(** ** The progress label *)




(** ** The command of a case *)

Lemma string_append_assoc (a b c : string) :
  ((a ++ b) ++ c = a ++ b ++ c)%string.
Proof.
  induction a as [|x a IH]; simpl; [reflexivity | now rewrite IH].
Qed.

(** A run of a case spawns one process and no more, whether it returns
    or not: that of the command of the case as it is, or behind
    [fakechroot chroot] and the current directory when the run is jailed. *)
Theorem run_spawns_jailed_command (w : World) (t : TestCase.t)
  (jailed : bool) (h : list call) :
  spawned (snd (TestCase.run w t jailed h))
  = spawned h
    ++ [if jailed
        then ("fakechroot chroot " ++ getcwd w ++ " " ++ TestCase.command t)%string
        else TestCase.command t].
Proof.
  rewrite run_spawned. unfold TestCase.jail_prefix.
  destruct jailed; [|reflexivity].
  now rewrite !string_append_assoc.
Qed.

__________

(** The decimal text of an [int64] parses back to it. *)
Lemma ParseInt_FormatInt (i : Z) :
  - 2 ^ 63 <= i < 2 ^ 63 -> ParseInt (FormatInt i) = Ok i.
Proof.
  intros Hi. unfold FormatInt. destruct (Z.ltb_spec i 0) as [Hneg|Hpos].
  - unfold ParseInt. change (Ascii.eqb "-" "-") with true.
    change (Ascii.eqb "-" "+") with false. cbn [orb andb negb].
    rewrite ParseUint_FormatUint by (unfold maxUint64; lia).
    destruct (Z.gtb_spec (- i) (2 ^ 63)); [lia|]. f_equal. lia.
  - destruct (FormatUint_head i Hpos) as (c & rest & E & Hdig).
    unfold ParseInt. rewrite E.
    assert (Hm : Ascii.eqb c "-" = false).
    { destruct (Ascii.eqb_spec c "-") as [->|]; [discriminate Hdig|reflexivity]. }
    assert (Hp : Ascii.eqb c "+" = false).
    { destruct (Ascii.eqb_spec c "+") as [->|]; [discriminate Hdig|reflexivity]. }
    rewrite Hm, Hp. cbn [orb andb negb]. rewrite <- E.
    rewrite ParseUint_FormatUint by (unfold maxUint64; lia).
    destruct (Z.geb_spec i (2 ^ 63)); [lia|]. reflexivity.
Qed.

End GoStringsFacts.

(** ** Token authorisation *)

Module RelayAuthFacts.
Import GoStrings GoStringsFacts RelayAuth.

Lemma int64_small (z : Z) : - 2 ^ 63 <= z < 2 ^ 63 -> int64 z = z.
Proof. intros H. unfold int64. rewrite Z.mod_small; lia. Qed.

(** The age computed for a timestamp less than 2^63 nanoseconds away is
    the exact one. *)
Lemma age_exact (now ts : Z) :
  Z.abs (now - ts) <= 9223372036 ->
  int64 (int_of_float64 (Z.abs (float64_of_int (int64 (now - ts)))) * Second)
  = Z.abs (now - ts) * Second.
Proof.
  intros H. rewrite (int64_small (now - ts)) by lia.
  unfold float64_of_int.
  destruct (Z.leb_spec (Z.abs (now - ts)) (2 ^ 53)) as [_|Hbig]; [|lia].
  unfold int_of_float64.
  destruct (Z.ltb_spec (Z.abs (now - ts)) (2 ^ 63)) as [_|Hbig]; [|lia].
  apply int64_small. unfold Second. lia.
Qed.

__________

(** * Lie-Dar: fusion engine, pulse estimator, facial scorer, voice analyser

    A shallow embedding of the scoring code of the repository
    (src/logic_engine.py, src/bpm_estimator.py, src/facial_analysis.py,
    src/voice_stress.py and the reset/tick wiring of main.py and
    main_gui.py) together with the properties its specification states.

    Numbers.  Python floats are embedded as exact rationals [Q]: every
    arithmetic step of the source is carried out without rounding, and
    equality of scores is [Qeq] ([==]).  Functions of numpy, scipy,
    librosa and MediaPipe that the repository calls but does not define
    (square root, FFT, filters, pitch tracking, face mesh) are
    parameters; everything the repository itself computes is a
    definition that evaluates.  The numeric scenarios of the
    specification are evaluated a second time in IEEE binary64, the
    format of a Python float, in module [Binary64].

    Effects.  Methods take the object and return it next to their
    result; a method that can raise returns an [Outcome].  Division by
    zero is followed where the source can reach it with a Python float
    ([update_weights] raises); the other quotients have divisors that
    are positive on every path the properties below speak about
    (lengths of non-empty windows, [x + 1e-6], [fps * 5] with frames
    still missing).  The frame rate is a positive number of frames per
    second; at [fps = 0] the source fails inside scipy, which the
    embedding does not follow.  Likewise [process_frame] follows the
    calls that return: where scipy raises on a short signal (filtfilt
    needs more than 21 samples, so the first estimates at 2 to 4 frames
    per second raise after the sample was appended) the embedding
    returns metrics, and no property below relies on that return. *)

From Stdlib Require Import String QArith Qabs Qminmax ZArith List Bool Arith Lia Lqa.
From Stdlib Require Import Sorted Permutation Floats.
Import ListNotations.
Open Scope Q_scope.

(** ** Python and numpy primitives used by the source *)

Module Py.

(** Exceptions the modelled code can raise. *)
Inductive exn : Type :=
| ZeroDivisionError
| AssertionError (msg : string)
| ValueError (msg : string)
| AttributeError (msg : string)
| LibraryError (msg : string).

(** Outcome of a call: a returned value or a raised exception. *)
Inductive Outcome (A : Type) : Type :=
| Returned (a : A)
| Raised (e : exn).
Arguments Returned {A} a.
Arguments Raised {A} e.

__________

■ **WORK TASK**:
Look above for the line with "destruct (Z.geb_spec i"; retype exactly that line, every line after it up to the line with "(** The age", and that line too, nothing else.

■ **WRITTEN RESPONSE**:
    destruct (Z.geb_spec i (2 ^ 63)); [lia|]. reflexivity.
Qed.

End GoStringsFacts.

(** ** Token authorisation *)

Module RelayAuthFacts.
Import GoStrings GoStringsFacts RelayAuth.

Lemma int64_small (z : Z) : - 2 ^ 63 <= z < 2 ^ 63 -> int64 z = z.
Proof. intros H. unfold int64. rewrite Z.mod_small; lia. Qed.

(** The age computed for a timestamp less than 2^63 nanoseconds away is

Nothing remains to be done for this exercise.